DATASET EXCERPTS section start
Lemma dirlookup_loop_fs fuel V L dp p name k r s :
  fsr (Tx V L [] []) r s -> ino r dp p -> dir_ok V p -> Z.of_nat (length L) + 1 < NBUF -> 0 <= k ->
  Forall (fun c => 0 <= c) name -> unlocked (r_itlock r) -> it_ok (r_it r) ->
  (exists i q, r_it r !! i = Some q /\ i_ref q = 0) ->
  i_size p <= 16 * (k + Z.of_nat fuel - 1) -> (0 < fuel)%nat ->
  wp (dirlookup_loop fuel dp name (16 * k))
    (lookup_post V L r (dir_find (drop (Z.to_nat k) (dents V p)) (cname (Z.to_nat DIRSIZ) name) k)) s.
Proof.
  intros Hs Hi Hdir HL Hk Hn Hu Hit Hfree. revert k r s Hs Hi Hk Hu Hit Hfree.
  pose proof Hdir as (Hfs & Hf & Hd & Hmod). pose proof (fk_size _ _ _ _ Hf) as Hsz.
  assert (HM : MAXFILE * BSIZE < 2 ^ 31) by done.
  induction fuel as [|fuel IH]; intros k r s Hs Hi Hk Hu Hit Hfree Hfuel Hpos; [lia|].
  cbn [dirlookup_loop]. apply wp_bind. wp_use geti_fs; [exact Hs|exact Hi|]. intros q s1 [-> H1].
  destruct (Z.ltb_spec (16 * k) (i_size p)) as [Hlt|Hge].
  2:{ apply wp_ret. exists (k_mem (r_k r)). cbv zeta. rewrite dents_end by lia. simpl. split; [done|].
      destruct r as [? ? ? [] ? ?]. exact H1. }
  apply wp_bind. wp_use readi_entry; [exact H1|exact Hi|done|done|done|done|].
  intros t s2 (-> & m & H2 & Hnum & Hname). apply wp_bind, wp_panic_if; [done|].
  rewrite dents_drop by done. cbn [dir_find]. destruct (dent V p k) as [inum nm] eqn:Ed.
  apply wp_bind, wp_gets.
  assert (Em : k_mem (fs_k s2) = m) by (destruct H2 as [_ E]; apply (f_equal r_k) in E; cbn in E; by rewrite E).
  rewrite Em, Hnum. cbn [fst].
  assert (Hrec : wp (dirlookup_loop fuel dp name (u32 (16 * k + DESIZE)))
    (lookup_post V L r (dir_find (drop (Z.to_nat (k + 1)) (dents V p)) (cname (Z.to_nat DIRSIZ) name) (k + 1))) s2).
  { replace (u32 (16 * k + DESIZE)) with (16 * (k + 1)) by (rewrite u32_small; unfold DESIZE; lia).
    wp_use (IH (k + 1) (set_rk (set_mem m (r_k r)) r)); [exact H2|exact Hi|lia|done|done|done|lia|lia|].
    intros x s3 (m' & Hx). exists m'. exact Hx. }
  destruct (Z.eqb_spec inum 0) as [->|Hne]; [exact Hrec|]. simpl negb. cbn [andb].
  apply wp_bind, wp_gets. rewrite Em, Hname.
  assert (Hcmp : (namecmp name (fbytes V p (16 * k + 2) DIRSIZ) =? 0) = bool_decide (cname (Z.to_nat DIRSIZ) name = nm)).
  { unfold namecmp. unfold dent in Ed. injection Ed as _ <-. apply Bool.eq_iff_eq_true.
    rewrite Z.eqb_eq, bool_decide_eq_true. apply strncmp_bytes_eq; [done| |].
    - eapply Forall_impl; [by apply fbytes_range|]. cbv beta. lia.
    - pose proof (length_fbytes V p (16 * k + 2) DIRSIZ ltac:(done)). lia. }
  rewrite Hcmp. destruct (bool_decide _); [|exact Hrec].
  apply wp_bind. rewrite Hd. wp_use (iget_fs rep); [exact H2|done|done|by right|].
  intros ip s3 (p0 & p' & G1 & G2 & G3 & G4). apply wp_ret. exists m. cbv zeta iota. exists ip, p0, p'.
  split; [done|]. split; [exact G1|]. split; [exact G2|]. split; [exact G3|exact G4].
Qed.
DATASET EXCERPTS section end
TASK GOAL
Write out exactly the lines above from the line with "destruct (Z.ltb_spec (16" through the line with "intros t s2", both of them included, and leave out all other lines.

SOLUTION TO THIS TASK
  destruct (Z.ltb_spec (16 * k) (i_size p)) as [Hlt|Hge].
  2:{ apply wp_ret. exists (k_mem (r_k r)). cbv zeta. rewrite dents_end by lia. simpl. split; [done|].
      destruct r as [? ? ? [] ? ?]. exact H1. }
  apply wp_bind. wp_use readi_entry; [exact H1|exact Hi|done|done|done|done|].
  intros t s2 (-> & m & H2 & Hnum & Hname). apply wp_bind, wp_panic_if; [done|].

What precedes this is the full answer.